[THE INPUT — start]
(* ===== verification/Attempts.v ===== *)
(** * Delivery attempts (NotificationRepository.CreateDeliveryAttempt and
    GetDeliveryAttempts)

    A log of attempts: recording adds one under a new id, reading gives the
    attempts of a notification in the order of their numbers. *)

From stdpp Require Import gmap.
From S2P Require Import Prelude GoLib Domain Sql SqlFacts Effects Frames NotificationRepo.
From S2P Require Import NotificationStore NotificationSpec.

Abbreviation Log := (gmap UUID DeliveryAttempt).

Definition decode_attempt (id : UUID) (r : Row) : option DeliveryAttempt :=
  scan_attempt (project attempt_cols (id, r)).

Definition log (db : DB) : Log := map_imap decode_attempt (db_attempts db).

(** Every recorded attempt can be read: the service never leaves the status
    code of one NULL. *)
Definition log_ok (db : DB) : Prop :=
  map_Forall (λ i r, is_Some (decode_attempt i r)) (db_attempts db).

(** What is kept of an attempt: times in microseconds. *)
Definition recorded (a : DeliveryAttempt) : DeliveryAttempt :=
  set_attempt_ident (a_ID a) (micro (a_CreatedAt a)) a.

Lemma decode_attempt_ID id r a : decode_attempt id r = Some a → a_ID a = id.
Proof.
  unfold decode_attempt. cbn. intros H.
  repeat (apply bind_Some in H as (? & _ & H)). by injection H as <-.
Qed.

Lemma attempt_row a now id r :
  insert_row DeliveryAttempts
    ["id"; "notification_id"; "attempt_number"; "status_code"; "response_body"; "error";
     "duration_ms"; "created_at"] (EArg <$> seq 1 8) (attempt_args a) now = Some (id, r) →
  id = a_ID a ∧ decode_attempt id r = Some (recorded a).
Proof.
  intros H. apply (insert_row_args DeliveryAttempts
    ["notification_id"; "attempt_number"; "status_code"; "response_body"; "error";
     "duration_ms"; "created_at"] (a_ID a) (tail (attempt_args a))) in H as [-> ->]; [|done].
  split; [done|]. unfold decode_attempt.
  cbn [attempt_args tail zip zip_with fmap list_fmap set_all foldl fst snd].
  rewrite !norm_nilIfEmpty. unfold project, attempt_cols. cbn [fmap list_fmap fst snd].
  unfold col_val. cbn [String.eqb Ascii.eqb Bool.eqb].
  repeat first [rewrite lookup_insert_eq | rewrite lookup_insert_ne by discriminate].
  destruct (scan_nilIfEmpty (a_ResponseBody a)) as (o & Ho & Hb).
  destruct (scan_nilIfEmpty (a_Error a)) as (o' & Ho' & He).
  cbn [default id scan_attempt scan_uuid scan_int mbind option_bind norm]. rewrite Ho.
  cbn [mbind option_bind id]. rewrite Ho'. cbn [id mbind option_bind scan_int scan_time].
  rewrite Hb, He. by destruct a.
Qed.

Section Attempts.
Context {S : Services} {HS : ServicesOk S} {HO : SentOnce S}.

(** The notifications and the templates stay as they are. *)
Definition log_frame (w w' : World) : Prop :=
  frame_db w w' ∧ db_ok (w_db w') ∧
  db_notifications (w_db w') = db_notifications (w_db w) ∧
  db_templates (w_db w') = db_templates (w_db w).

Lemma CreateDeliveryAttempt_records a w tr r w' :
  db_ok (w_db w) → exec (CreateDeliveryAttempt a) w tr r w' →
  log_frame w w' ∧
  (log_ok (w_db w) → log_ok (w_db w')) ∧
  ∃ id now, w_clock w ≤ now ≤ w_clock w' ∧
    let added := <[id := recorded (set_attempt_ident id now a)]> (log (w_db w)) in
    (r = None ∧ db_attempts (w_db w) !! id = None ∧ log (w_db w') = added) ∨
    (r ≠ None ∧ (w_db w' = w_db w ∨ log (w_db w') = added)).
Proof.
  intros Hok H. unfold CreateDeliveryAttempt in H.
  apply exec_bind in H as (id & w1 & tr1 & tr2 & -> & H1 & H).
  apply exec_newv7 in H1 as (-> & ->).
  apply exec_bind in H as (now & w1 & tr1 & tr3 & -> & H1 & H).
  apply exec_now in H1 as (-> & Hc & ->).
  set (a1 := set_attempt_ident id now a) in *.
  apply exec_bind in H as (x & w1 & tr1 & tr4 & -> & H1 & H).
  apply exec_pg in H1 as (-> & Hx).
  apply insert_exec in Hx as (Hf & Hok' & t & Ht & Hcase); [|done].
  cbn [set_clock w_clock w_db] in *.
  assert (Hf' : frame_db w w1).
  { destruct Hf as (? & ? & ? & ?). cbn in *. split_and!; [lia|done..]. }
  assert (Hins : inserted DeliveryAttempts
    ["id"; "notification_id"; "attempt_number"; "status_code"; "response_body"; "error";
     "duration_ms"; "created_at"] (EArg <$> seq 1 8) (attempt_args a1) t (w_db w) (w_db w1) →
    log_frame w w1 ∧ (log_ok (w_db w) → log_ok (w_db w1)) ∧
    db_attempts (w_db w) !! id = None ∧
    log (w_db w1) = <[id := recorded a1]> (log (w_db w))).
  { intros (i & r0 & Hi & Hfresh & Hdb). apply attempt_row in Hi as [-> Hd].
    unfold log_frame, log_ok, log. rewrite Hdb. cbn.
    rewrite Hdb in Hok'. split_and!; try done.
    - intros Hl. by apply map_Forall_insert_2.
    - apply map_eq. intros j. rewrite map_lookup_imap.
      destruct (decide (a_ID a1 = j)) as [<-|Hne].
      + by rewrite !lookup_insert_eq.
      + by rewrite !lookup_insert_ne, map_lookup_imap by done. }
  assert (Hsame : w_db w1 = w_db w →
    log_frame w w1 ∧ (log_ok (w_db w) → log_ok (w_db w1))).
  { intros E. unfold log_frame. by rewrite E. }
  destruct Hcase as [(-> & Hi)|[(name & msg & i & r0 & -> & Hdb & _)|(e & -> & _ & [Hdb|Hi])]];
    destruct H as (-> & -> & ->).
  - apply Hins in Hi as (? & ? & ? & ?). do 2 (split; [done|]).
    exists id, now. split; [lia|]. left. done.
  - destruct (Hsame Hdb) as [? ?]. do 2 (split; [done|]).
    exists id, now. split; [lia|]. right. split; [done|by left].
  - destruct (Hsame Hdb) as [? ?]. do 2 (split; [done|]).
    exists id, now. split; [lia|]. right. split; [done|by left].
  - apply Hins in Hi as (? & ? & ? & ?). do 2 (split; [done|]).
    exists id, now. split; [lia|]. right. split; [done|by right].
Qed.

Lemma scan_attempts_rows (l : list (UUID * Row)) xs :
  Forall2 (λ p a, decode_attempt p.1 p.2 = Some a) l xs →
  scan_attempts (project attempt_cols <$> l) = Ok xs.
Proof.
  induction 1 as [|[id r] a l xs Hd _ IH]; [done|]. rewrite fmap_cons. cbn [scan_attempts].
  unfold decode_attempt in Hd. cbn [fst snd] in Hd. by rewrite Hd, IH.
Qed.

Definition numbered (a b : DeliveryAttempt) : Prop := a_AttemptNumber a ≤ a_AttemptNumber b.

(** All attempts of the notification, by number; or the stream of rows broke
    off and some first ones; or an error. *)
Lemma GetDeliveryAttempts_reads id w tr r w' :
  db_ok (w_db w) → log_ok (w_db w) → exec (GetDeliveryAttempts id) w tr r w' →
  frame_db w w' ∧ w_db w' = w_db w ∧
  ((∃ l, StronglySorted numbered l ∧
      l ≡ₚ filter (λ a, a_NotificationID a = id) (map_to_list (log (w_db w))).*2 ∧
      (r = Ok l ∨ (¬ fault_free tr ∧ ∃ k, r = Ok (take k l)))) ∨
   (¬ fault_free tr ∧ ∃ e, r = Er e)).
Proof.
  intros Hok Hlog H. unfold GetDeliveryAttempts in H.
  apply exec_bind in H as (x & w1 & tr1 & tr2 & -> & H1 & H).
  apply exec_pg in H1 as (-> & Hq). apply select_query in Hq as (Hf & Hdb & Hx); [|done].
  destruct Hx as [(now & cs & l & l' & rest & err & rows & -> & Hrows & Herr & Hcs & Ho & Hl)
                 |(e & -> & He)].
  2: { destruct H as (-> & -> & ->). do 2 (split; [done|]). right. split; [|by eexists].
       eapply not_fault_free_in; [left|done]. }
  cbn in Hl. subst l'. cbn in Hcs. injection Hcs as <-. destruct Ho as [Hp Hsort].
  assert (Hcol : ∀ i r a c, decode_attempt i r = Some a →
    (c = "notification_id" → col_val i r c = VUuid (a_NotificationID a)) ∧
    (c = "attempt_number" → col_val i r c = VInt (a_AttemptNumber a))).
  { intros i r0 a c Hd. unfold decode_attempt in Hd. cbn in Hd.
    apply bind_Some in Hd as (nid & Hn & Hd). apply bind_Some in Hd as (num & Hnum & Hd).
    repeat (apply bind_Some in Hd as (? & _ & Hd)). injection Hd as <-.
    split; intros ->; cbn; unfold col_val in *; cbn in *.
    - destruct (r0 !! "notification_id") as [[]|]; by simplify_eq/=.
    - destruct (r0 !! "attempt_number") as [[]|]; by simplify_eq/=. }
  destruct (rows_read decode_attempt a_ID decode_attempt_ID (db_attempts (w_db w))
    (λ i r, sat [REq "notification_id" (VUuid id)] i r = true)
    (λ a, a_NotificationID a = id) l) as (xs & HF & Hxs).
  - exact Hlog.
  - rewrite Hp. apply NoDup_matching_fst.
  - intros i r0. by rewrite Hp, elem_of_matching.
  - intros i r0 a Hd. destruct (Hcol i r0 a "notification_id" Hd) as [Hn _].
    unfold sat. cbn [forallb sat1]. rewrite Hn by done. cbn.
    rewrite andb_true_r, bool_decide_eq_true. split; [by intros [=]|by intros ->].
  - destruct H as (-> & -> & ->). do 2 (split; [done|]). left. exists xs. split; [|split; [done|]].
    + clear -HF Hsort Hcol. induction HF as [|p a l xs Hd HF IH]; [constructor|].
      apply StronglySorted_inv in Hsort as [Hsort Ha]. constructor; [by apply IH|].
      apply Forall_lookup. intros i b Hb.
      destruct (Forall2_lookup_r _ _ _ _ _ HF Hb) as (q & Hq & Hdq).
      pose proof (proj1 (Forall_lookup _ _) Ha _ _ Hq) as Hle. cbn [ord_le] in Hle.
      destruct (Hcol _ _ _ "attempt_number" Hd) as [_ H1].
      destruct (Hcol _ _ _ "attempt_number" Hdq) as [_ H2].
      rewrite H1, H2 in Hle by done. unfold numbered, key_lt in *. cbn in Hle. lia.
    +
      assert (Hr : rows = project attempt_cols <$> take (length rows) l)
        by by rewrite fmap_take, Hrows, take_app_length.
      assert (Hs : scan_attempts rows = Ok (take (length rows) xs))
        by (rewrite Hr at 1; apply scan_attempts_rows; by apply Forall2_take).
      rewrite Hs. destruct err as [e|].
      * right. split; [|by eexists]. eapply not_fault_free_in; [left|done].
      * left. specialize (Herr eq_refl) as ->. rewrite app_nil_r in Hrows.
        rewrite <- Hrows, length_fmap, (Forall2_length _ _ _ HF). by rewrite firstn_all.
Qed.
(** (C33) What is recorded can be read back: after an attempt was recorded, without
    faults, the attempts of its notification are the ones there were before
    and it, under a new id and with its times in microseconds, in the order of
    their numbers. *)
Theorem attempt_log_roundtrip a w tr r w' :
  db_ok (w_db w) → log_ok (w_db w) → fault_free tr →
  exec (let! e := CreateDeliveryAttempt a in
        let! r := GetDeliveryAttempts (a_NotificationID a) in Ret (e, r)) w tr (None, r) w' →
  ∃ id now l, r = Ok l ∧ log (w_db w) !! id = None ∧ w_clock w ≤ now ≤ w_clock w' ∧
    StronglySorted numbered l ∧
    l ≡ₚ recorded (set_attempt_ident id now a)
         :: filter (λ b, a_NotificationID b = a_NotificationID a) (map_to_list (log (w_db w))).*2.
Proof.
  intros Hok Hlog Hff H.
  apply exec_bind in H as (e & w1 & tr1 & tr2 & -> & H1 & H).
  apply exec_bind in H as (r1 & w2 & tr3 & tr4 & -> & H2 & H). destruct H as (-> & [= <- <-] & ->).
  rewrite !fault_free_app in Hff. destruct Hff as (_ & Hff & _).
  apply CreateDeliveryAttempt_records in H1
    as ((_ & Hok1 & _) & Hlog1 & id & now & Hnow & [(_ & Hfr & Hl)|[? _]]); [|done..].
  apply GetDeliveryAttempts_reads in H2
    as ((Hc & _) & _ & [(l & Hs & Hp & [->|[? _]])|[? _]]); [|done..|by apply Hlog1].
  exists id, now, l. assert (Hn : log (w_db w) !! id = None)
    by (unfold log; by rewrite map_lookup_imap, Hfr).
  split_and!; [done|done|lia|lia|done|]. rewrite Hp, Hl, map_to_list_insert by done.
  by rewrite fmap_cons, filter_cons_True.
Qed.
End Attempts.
[THE INPUT — finish]
### TASK DETAILS
Find all the lines with "constructor" in the data and copy them.

### RESULT OF THIS TASK
    + clear -HF Hsort Hcol. induction HF as [|p a l xs Hd HF IH]; [constructor|].
      apply StronglySorted_inv in Hsort as [Hsort Ha]. constructor; [by apply IH|].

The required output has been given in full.